▸ **Requirement**
Using the data beneath this instruction, retype only the lines from the one that contains "assert (Hi2 : kmem_inv s2 (tl" down to the one that contains "by apply list_lookup_insert_eq.", both included, exactly as they appear.

▸ **Record extracts**
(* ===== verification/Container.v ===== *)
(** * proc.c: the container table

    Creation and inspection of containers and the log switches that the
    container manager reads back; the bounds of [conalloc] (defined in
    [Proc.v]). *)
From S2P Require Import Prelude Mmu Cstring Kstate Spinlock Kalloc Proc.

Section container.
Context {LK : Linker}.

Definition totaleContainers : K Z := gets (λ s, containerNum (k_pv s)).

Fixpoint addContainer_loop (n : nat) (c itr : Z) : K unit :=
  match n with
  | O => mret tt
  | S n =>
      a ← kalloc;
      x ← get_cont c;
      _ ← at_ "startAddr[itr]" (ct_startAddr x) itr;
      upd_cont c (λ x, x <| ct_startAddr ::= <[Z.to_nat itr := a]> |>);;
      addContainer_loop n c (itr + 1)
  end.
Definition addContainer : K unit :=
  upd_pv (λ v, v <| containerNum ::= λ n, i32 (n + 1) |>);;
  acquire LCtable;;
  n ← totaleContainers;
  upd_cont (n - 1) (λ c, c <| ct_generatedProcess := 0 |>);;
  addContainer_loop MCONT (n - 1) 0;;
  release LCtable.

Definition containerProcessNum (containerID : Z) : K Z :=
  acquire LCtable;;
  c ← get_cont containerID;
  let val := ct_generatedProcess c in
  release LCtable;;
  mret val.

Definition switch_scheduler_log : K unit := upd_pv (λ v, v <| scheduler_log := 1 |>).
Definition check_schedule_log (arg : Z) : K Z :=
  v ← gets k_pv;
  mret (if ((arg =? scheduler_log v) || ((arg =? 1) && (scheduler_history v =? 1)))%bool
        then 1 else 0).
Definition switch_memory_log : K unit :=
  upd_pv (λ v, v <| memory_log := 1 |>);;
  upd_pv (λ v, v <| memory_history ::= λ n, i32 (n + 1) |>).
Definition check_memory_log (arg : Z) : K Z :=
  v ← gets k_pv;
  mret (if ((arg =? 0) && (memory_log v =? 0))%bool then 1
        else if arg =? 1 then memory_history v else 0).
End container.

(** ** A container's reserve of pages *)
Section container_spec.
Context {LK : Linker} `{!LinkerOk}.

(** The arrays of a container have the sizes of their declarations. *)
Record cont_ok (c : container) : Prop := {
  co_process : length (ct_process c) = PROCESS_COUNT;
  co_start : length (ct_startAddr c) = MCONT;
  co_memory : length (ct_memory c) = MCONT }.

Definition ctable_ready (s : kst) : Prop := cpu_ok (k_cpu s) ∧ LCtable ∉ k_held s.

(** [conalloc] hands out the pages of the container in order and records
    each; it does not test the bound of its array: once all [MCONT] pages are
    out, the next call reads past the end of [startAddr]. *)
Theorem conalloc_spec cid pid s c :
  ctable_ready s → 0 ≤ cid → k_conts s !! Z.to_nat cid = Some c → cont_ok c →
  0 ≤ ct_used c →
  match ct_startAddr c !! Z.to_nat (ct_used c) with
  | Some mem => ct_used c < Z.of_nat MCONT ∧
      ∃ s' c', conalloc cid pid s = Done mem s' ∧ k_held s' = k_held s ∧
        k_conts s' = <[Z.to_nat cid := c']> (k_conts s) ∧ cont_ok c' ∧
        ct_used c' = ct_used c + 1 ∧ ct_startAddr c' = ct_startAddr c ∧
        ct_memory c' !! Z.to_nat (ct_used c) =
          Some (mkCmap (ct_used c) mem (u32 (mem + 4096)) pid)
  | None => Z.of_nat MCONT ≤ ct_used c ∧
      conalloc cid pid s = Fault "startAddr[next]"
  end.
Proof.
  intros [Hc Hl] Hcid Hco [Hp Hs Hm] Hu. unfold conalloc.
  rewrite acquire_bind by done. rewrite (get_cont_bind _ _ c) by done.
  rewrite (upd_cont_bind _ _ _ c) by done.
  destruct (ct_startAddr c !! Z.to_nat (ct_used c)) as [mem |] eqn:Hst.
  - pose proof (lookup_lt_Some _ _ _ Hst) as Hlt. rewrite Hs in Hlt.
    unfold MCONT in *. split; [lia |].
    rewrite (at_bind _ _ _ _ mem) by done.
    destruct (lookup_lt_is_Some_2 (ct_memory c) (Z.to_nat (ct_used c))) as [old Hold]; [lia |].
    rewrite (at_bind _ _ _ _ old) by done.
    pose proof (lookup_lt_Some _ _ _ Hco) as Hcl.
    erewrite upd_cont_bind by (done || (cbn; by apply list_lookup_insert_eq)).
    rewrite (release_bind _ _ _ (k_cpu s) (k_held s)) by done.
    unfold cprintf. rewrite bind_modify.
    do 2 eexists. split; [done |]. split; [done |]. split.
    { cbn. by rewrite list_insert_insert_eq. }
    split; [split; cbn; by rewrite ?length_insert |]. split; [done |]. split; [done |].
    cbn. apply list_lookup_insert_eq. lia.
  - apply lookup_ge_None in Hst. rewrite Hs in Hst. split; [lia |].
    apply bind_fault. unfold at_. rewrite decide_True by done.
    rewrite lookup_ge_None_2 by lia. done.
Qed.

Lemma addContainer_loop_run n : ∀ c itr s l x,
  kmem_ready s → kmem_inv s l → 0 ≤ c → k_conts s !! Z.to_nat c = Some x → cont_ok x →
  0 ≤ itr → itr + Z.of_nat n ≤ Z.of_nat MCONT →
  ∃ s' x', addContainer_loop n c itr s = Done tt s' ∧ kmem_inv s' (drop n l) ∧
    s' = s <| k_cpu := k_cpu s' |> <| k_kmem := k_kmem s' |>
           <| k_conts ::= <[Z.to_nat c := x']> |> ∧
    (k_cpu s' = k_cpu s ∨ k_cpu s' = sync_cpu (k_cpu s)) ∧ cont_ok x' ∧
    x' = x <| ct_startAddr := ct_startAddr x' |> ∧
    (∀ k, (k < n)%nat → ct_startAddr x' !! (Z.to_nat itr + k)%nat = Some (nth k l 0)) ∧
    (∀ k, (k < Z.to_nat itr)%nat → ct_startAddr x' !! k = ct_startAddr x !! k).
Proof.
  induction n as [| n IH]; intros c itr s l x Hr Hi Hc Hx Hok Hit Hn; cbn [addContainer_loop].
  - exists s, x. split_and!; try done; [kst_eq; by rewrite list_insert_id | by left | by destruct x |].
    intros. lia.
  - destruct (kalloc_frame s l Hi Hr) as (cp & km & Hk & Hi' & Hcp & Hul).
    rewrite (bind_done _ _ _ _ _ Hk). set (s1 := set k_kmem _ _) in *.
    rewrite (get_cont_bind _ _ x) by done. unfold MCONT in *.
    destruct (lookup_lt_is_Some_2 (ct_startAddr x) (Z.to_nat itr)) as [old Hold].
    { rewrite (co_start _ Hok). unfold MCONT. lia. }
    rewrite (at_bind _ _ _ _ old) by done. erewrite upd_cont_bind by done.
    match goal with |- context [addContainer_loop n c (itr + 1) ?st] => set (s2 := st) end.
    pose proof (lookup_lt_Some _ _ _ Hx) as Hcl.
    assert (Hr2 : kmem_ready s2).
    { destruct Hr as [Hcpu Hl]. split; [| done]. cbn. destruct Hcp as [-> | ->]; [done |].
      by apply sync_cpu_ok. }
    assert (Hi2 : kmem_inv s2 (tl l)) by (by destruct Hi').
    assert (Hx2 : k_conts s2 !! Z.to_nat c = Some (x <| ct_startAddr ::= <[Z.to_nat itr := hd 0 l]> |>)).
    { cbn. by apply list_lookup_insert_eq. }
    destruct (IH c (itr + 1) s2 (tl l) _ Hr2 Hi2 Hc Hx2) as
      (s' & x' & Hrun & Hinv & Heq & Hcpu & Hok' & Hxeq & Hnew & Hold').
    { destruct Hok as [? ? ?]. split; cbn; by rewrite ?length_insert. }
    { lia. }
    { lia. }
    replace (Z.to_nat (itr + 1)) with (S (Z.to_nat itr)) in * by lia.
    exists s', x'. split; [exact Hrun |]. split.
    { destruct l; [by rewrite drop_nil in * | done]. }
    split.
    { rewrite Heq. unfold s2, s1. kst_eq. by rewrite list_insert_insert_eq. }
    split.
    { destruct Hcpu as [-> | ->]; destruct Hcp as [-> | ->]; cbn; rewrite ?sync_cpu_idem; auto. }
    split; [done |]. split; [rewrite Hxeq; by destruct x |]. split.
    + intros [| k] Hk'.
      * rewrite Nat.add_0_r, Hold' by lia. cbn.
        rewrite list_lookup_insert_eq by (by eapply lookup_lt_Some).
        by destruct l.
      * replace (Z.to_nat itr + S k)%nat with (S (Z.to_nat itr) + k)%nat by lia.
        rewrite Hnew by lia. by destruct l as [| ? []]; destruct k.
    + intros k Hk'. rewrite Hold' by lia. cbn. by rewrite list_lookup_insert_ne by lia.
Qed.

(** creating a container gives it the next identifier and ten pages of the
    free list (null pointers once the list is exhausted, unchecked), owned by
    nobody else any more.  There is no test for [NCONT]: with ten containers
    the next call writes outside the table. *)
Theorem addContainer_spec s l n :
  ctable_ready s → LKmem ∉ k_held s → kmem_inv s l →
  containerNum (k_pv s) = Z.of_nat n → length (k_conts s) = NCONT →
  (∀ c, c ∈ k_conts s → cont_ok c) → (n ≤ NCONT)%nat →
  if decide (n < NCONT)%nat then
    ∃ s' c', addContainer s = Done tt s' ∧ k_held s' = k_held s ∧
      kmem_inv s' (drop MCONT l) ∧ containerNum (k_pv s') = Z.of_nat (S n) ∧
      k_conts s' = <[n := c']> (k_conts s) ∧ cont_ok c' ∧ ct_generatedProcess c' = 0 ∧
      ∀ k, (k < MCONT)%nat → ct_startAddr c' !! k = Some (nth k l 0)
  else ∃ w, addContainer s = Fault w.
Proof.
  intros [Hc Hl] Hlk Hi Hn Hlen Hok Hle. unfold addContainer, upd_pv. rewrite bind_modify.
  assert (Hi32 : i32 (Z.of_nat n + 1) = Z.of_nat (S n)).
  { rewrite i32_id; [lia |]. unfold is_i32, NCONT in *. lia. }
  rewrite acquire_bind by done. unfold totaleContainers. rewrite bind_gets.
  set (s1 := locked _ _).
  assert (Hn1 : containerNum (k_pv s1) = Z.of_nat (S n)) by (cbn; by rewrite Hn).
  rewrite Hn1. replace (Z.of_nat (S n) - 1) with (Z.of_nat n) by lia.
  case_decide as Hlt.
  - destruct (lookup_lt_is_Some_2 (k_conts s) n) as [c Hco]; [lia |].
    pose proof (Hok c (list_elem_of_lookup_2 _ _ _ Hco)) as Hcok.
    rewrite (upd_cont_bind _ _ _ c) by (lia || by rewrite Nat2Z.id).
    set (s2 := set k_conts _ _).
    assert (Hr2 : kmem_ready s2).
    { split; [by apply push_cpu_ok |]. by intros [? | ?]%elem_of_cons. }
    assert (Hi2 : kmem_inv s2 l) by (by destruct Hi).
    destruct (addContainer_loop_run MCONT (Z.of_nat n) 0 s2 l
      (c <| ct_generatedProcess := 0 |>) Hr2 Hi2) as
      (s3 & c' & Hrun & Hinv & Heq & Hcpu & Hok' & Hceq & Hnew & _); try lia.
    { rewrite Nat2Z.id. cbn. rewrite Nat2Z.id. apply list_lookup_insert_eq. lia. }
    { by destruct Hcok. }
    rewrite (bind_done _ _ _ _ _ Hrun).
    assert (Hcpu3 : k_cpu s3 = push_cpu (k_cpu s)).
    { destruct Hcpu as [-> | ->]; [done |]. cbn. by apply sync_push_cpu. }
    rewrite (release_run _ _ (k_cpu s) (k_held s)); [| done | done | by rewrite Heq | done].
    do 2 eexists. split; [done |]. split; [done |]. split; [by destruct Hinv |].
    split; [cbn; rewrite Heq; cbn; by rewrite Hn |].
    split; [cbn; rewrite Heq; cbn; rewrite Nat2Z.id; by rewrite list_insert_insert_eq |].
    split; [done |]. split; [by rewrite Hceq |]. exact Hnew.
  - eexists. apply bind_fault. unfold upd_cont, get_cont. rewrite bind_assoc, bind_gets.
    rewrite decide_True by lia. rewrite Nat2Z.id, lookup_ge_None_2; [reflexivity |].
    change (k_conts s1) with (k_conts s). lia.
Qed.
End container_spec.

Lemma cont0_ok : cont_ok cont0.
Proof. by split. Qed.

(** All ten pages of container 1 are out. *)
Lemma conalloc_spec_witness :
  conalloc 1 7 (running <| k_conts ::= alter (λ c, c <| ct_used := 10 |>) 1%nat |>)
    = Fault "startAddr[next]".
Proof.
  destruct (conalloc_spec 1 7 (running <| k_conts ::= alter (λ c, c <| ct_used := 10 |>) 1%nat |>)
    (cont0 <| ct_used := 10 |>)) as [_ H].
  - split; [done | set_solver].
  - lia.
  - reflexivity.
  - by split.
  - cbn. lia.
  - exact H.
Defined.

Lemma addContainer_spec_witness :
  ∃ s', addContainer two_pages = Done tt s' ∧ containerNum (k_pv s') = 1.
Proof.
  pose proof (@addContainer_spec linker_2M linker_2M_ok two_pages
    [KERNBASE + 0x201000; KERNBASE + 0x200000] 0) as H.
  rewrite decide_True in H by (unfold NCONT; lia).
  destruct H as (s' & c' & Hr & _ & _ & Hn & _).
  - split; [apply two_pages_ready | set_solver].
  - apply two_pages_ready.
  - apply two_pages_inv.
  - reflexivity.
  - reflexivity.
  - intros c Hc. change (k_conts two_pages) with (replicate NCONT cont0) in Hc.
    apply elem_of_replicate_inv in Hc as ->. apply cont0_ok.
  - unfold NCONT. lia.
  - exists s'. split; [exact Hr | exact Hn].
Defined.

▸ **Solution to this task**
    assert (Hi2 : kmem_inv s2 (tl l)) by (by destruct Hi').
    assert (Hx2 : k_conts s2 !! Z.to_nat c = Some (x <| ct_startAddr ::= <[Z.to_nat itr := hd 0 l]> |>)).
    { cbn. by apply list_lookup_insert_eq. }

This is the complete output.